Guterres erklärte: „Es ist eine vom Menschen verursachte Katastrophe, eine moralische Anklage - und ein Versagen der Menschheit.“ Bei einer Hungersnot gehe es nicht um Nahrung, betonte er. „Es ist der vorsätzliche Zusammenbruch der Systeme, die für das Überleben der Menschen notwendig sind.“ Als Besatzungsmacht habe Israel nach internationalem Recht die Pflicht, die Versorgung der Bevölkerung im Gaza-Streifen sicherzustellen. Es brauche einen sofortigen Waffenstillstand, ungehinderten Zugang für humanitäre Hilfe und die Freilassung aller Geiseln durch die palästinensische Terrororganisation Hamas.

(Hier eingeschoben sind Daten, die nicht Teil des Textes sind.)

(* ===== verification/SrvFiles.v ===== *)
(** * SrvFiles: the files of a running server

    The threads of [tftpSrv.cpp] share the file system. Here the whole system
    ([fine_step] of [SrvSteps], with the file manager of [tftpDataMgrFile.cpp]) is
    shown to leave every complete file alone that no session is about to open, and a
    read session to run among other sessions exactly as it runs alone. *)

From Stdlib Require Import Strings.Byte.
From stdpp Require Import relations.
From S2P Require Import Prelude Common SmBuf Options Regex Addr Settings Base.
From S2P Require Import FileSys DataMgr DataMgrFile SmBufEx Session SessionPackets SessionSafety.
From S2P Require Import SessionRead SessionWrite Srv SrvSteps.

(** ** The manager and the world of a session

    An iteration touches the manager and the world only through the interface:
    a relation between them that the operations keep is kept by every step. *)
Section keeps.
Context {W M : Type} `{DataMgr W M}.
Implicit Types (r : run_st W M) (s : Session M) (w : W).

Definition init_keeps (K : option M → W → Prop) : Prop :=
  ∀ m0 w sett opt m w' ok errs,
    K m0 w → dm_init dm_new w sett opt = Ok (m, w', ok, errs) → K (Some m) w'.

Israel wies derweil die Vorwürfe zurück. Das IPC habe die eigenen Regeln gebeugt, um sie der Kampagne der Hamas anzupassen, erklärte das israelische Außenministerium. Die IPC-Experten hätten die Schwellenwerte für Hungersnöte gesenkt, Kriterien ignoriert und die Lügen der Hamas reingewaschen. „Das IPC fand keine Hungersnot - also haben sie eine erfunden.“

Seit dem Überfall der islamistischen Hamas auf Israel im Oktober 2023 mit Hunderten Toten und bis heute verschleppten Geiseln hat die israelische Armee den Gaza-Streifen weitgehend zerstört und abgeriegelt. Mindestens 61.700 Palästinenserinnen und Palästinenser wurden nach UN-Angaben getötet. Vor Oktober 2023 erreichten demnach täglich 500 bis 600 Lastwagen mit Hilfsgütern das Küstengebiet.

Der UN-Nothilfekoordinator Fletcher warf Israel vor, die Hungersnot gezielt als Waffe im Krieg gegen die Hamas einzusetzen. Es stünden genügend Lebensmittel bereit, um die mehr als zwei Millionen Menschen im Gaza-Streifen zu versorgen, sagte er in Genf. Fletcher forderte den israelischen Ministerpräsidenten Benjamin Netanjahu auf, alle Grenzübergänge in den Gaza-Streifen für humanitäre Konvois zu öffnen.

Unterdessen sagte ein Sprecher des Auswärtigen Amtes in Berlin, es sei „unzweifelhaft”, dass es im Gaza-Streifen Hunger gibt. Die Bundesregierung fordere die israelische Seite immer wieder auf, “humanitäre Hilfe in ausreichendem Maße zuzulassen, um sicherzustellen, dass diese auch in der Breite und Fläche des Gaza-Streifens verteilt werden kann und dort ankommt”.

Die Warnzeichen dieser menschengemachten Katastrophe seien schon lange sichtbar, erklärte der Geschäftsführer von Unicef Deutschland, Christian Schneider. „Die Feststellung der Hungersnot bestätigt unsere schlimmsten Befürchtungen.“ Schwer mangelernährte Kinder stürben vor den Augen ihrer Eltern, weil ihnen lebensrettende Hilfe verwehrt wird. Unicef veröffentlichte die Analyse zusammen mit dem WFP, der Weltgesundheitsorganisation und der UN-Ernährungsorganisation FAO.